At this time, no truly ERα-selective compounds (agonists or antagonists) have been identified in the literature. The current development of next-generation SERDs has focused on the compound’s growth inhibitory potential in models of endocrine resistance, yet none have been assessed for their potential cross-activity towards GPER. Although these new compounds look promising, harboring cross-activity towards GPER could limit their long-term efficacy in treating ERα-positive advanced breast cancers. This emphasizes the potential benefit of truly ERα-selective antagonists. It is worth noting that to date one compound, termed MIBE, has been reported to act as an antagonist towards both the ERα and GPER [94]. However, its efficacy has not yet been assessed in models of endocrine resistance.
Conclusions
Endocrine therapy is a mainstay in the treatment of ERα-positive breast cancers. Although highly effective, resistance to the therapy is common and many mechanisms have been described to account for the development of endocrine resistance, including the emergence of endocrine-resistant ERα mutants (e.g. Y537S and D538G). The constitutively active mutant forms of ERα are effective at overcoming therapeutic intervention with current SERM, SERD and AI-based endocrine therapies. Therefore, next-generation SERDs will need to be effective towards these mutant forms of the receptor.
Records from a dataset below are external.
(** [prepare_articul_mapping]: for every line with an identifier, each of
    its part numbers is mapped to the identifiers of the line. *)
Definition prepare_articul_mapping (df : dataframe) : dict pystr pyset :=
  fold_left
    (fun mapping r =>
       let articuls : pyset := set_update (present (articul_cols r)) [] in
       let vtracs := present (vtrac_cols r) in
       fold_left
         (fun mapping art =>
            let old :=
              match dict_get pystr_eqb art mapping with
              | Some vs => vs
              | None => []
              end in
            dict_set pystr_eqb art (set_update vtracs old) mapping)
         articuls mapping)
    (filter (fun r => any_notna (vtrac_cols r)) df) [].

(** The loop of [process_vtrac_matching] over the indices still to
    visit; it stops at the first index behind the table ([break]) and
    passes over the lines that have an identifier ([continue]).  The
    entry of a line is [list(found_vtracs)], the identifiers found in the
    arrangement of the run. *)
Fixpoint matching_loop {order : SetOrder} (df : dataframe)
    (mapping : dict pystr pyset)
    (idxs : list nat) (results : dict nat (list pystr))
  : dict nat (list pystr) :=
  match idxs with
  | [] => results
  | idx :: rest =>
      match nth_error df idx with
      | None => results
      | Some r =>
          if any_notna (vtrac_cols r) then matching_loop df mapping rest results
          else
            let current_articuls : pyset :=
              set_update (present (articul_cols r)) [] in
            let found_vtracs : pyset :=
              fold_left
                (fun found art =>
                   match dict_get pystr_eqb art mapping with
                   | Some vs => set_update vs found
                   | None => found
                   end)
                current_articuls [] in
            let results :=
              match found_vtracs with
              | [] => results
              | _ :: _ =>
                  dict_set Nat.eqb idx (list_of_set idx found_vtracs) results
              end in
            matching_loop df mapping rest results
      end
  end.

(** [process_vtrac_matching(start_idx, end_idx)] *)
Definition process_vtrac_matching {order : SetOrder} (df : dataframe)
    (mapping : dict pystr pyset) (start_idx end_idx : nat)
  : dict nat (list pystr) :=
  matching_loop df mapping (seq start_idx (end_idx - start_idx)) [].

(** Assignment to one place of a list; the scripts only write inside the
    list. *)
Fixpoint set_at {A : Type} (i : nat) (x : A) (l : list A) {struct l}
  : list A :=
  match l, i with
  | [], _ => []
  | _ :: l', O => x :: l'
  | y :: l', S i' => y :: set_at i' x l'
  end.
Moreover, new SERDs should be assessed for potential cross-activation of GPER, which is thought to be a causal role for the development of endocrine resistance to currently approved SERMs and SERD. We have proposed a model describing how GPER promotes the development of endocrine resistance through its cross-activation by tamoxifen and fulvestrant, highlighting the need for truly ERα-selective antagonists, and their possible long-term benefits for patients.
Acknowledgements
E.R.P. is supported by grants from the National Institutes of Health (NIH R01 CA163890 and CA194496) and Dialysis Clinic, Inc., the Autophagy, Inflammation and Metabolism (AIM) Center of Biomedical Research Excellence (NIH P20 GM121176) and by the UNM Comprehensive Cancer Center (NIH grant P30 CA118100).
Abbreviations
- AI
aromatase inhibitor
- cAMP
cyclic adenosine monophosphate
- CDK
cyclin-dependent kinase
- EGFR
epidermal growth factor receptor
- FOXO3a
forkhead box protein O3a
- GPER
G protein-coupled estrogen receptor
- HER-2
human epidermal growth factor receptor 2
- LBD
ligand-binding domain
- PDX
patient-derived xenograft
- PFS
progression-free survival
- SERM
selective estrogen receptor modulator
- SERD
selective estrogen receptor downregulator
Footnotes
Conflicts of interest
E.R.P. is an inventor on U.S. Patent Nos. 7,875,721 and 8,487,100 for GPER-selective ligands and imaging agents and U.S. Patent No. 10,251,870 and pending patents for applications of GPER-selective ligands.